Problem statement
I'd like every record given again exactly, please.

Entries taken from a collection
-- Opening Marker --
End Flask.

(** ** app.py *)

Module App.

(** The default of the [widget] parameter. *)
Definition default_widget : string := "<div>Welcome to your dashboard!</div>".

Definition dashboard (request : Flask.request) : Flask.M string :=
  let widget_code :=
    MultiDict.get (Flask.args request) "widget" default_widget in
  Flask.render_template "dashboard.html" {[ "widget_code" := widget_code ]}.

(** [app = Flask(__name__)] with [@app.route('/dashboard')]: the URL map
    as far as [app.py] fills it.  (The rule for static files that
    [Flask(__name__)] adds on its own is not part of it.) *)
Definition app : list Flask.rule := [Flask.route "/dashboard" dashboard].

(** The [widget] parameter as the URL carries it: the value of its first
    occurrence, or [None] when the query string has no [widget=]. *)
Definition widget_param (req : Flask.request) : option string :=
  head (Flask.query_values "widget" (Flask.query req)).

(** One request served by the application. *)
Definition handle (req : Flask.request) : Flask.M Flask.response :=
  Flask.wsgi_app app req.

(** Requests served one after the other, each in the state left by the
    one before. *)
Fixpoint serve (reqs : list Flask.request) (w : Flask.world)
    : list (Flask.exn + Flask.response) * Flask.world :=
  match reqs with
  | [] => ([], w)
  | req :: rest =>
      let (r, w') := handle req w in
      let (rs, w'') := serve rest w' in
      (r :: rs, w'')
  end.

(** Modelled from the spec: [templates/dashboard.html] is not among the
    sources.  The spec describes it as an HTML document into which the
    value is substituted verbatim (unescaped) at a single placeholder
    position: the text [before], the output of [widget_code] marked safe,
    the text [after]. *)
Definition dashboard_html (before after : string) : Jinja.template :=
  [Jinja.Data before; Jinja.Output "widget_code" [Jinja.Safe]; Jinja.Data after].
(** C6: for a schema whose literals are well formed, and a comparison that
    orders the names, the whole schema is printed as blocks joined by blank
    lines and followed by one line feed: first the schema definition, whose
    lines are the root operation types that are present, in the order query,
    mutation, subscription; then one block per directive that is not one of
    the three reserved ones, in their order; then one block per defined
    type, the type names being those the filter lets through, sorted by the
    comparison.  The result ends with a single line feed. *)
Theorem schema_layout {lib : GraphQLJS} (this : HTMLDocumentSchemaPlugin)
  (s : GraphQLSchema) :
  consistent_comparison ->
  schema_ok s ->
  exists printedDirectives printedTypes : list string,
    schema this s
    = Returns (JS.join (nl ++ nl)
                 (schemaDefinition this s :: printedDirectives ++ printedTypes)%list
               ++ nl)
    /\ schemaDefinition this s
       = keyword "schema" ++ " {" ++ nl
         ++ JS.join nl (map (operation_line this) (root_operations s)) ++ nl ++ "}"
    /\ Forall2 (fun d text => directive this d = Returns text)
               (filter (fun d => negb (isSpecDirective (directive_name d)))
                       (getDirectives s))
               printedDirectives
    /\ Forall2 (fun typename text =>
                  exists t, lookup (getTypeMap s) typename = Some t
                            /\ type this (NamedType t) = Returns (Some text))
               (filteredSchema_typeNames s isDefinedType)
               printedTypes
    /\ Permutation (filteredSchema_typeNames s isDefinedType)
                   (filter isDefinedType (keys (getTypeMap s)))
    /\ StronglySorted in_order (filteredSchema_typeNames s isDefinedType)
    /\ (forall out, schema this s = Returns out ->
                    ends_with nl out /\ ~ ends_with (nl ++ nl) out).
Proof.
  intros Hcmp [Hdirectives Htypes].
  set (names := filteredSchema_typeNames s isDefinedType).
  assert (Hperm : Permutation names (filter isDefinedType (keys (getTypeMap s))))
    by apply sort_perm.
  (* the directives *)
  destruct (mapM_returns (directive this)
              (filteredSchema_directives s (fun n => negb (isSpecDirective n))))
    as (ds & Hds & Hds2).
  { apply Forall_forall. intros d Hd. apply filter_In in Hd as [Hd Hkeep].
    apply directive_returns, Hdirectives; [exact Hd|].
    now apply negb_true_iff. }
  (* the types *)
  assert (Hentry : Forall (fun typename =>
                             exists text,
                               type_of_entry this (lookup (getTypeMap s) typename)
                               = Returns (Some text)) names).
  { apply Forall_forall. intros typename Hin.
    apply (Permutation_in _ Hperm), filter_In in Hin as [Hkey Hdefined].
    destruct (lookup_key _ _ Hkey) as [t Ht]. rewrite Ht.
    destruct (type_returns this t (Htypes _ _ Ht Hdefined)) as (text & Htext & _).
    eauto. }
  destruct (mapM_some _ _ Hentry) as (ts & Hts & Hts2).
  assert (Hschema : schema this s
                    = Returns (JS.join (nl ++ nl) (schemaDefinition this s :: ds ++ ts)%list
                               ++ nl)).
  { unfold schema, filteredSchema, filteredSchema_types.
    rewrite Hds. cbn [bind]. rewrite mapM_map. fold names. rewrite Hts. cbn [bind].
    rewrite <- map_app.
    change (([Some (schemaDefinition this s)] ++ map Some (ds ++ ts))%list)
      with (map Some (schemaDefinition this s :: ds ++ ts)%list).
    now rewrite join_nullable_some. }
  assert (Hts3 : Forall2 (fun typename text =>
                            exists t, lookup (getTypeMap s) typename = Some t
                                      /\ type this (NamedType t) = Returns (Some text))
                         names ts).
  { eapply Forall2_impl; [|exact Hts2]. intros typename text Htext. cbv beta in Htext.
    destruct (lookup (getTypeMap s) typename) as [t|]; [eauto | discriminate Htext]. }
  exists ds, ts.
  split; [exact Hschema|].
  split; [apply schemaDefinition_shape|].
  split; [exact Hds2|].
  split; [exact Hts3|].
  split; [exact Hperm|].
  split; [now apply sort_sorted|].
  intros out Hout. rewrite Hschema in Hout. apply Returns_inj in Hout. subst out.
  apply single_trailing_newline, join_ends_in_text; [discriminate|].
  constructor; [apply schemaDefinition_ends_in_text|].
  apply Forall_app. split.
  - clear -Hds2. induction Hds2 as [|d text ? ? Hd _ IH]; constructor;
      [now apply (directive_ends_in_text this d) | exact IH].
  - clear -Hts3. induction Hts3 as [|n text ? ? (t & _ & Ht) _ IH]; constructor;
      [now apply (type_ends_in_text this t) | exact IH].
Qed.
-- Closing Marker --
Response area
End Flask.

(** ** app.py *)

Module App.

(** The default of the [widget] parameter. *)
Definition default_widget : string := "<div>Welcome to your dashboard!</div>".

Definition dashboard (request : Flask.request) : Flask.M string :=
  let widget_code :=
    MultiDict.get (Flask.args request) "widget" default_widget in
  Flask.render_template "dashboard.html" {[ "widget_code" := widget_code ]}.

(** [app = Flask(__name__)] with [@app.route('/dashboard')]: the URL map
    as far as [app.py] fills it.  (The rule for static files that
    [Flask(__name__)] adds on its own is not part of it.) *)
Definition app : list Flask.rule := [Flask.route "/dashboard" dashboard].

(** The [widget] parameter as the URL carries it: the value of its first
    occurrence, or [None] when the query string has no [widget=]. *)
Definition widget_param (req : Flask.request) : option string :=
  head (Flask.query_values "widget" (Flask.query req)).

(** One request served by the application. *)
Definition handle (req : Flask.request) : Flask.M Flask.response :=
  Flask.wsgi_app app req.

(** Requests served one after the other, each in the state left by the
    one before. *)
Fixpoint serve (reqs : list Flask.request) (w : Flask.world)
    : list (Flask.exn + Flask.response) * Flask.world :=
  match reqs with
  | [] => ([], w)
  | req :: rest =>
      let (r, w') := handle req w in
      let (rs, w'') := serve rest w' in
      (r :: rs, w'')
  end.

(** Modelled from the spec: [templates/dashboard.html] is not among the
    sources.  The spec describes it as an HTML document into which the
    value is substituted verbatim (unescaped) at a single placeholder
    position: the text [before], the output of [widget_code] marked safe,
    the text [after]. *)
Definition dashboard_html (before after : string) : Jinja.template :=
  [Jinja.Data before; Jinja.Output "widget_code" [Jinja.Safe]; Jinja.Data after].
(** C6: for a schema whose literals are well formed, and a comparison that
    orders the names, the whole schema is printed as blocks joined by blank
    lines and followed by one line feed: first the schema definition, whose
    lines are the root operation types that are present, in the order query,
    mutation, subscription; then one block per directive that is not one of
    the three reserved ones, in their order; then one block per defined
    type, the type names being those the filter lets through, sorted by the
    comparison.  The result ends with a single line feed. *)
Theorem schema_layout {lib : GraphQLJS} (this : HTMLDocumentSchemaPlugin)
  (s : GraphQLSchema) :
  consistent_comparison ->
  schema_ok s ->
  exists printedDirectives printedTypes : list string,
    schema this s
    = Returns (JS.join (nl ++ nl)
                 (schemaDefinition this s :: printedDirectives ++ printedTypes)%list
               ++ nl)
    /\ schemaDefinition this s
       = keyword "schema" ++ " {" ++ nl
         ++ JS.join nl (map (operation_line this) (root_operations s)) ++ nl ++ "}"
    /\ Forall2 (fun d text => directive this d = Returns text)
               (filter (fun d => negb (isSpecDirective (directive_name d)))
                       (getDirectives s))
               printedDirectives
    /\ Forall2 (fun typename text =>
                  exists t, lookup (getTypeMap s) typename = Some t
                            /\ type this (NamedType t) = Returns (Some text))
               (filteredSchema_typeNames s isDefinedType)
               printedTypes
    /\ Permutation (filteredSchema_typeNames s isDefinedType)
                   (filter isDefinedType (keys (getTypeMap s)))
    /\ StronglySorted in_order (filteredSchema_typeNames s isDefinedType)
    /\ (forall out, schema this s = Returns out ->
                    ends_with nl out /\ ~ ends_with (nl ++ nl) out).
Proof.
  intros Hcmp [Hdirectives Htypes].
  set (names := filteredSchema_typeNames s isDefinedType).
  assert (Hperm : Permutation names (filter isDefinedType (keys (getTypeMap s))))
    by apply sort_perm.
  (* the directives *)
  destruct (mapM_returns (directive this)
              (filteredSchema_directives s (fun n => negb (isSpecDirective n))))
    as (ds & Hds & Hds2).
  { apply Forall_forall. intros d Hd. apply filter_In in Hd as [Hd Hkeep].
    apply directive_returns, Hdirectives; [exact Hd|].
    now apply negb_true_iff. }
  (* the types *)
  assert (Hentry : Forall (fun typename =>
                             exists text,
                               type_of_entry this (lookup (getTypeMap s) typename)
                               = Returns (Some text)) names).
  { apply Forall_forall. intros typename Hin.
    apply (Permutation_in _ Hperm), filter_In in Hin as [Hkey Hdefined].
    destruct (lookup_key _ _ Hkey) as [t Ht]. rewrite Ht.
    destruct (type_returns this t (Htypes _ _ Ht Hdefined)) as (text & Htext & _).
    eauto. }
  destruct (mapM_some _ _ Hentry) as (ts & Hts & Hts2).
  assert (Hschema : schema this s
                    = Returns (JS.join (nl ++ nl) (schemaDefinition this s :: ds ++ ts)%list
                               ++ nl)).
  { unfold schema, filteredSchema, filteredSchema_types.
    rewrite Hds. cbn [bind]. rewrite mapM_map. fold names. rewrite Hts. cbn [bind].
    rewrite <- map_app.
    change (([Some (schemaDefinition this s)] ++ map Some (ds ++ ts))%list)
      with (map Some (schemaDefinition this s :: ds ++ ts)%list).
    now rewrite join_nullable_some. }
  assert (Hts3 : Forall2 (fun typename text =>
                            exists t, lookup (getTypeMap s) typename = Some t
                                      /\ type this (NamedType t) = Returns (Some text))
                         names ts).
  { eapply Forall2_impl; [|exact Hts2]. intros typename text Htext. cbv beta in Htext.
    destruct (lookup (getTypeMap s) typename) as [t|]; [eauto | discriminate Htext]. }
  exists ds, ts.
  split; [exact Hschema|].
  split; [apply schemaDefinition_shape|].
  split; [exact Hds2|].
  split; [exact Hts3|].
  split; [exact Hperm|].
  split; [now apply sort_sorted|].
  intros out Hout. rewrite Hschema in Hout. apply Returns_inj in Hout. subst out.
  apply single_trailing_newline, join_ends_in_text; [discriminate|].
  constructor; [apply schemaDefinition_ends_in_text|].
  apply Forall_app. split.
  - clear -Hds2. induction Hds2 as [|d text ? ? Hd _ IH]; constructor;
      [now apply (directive_ends_in_text this d) | exact IH].
  - clear -Hts3. induction Hts3 as [|n text ? ? (t & _ & Ht) _ IH]; constructor;
      [now apply (type_ends_in_text this t) | exact IH].
Qed.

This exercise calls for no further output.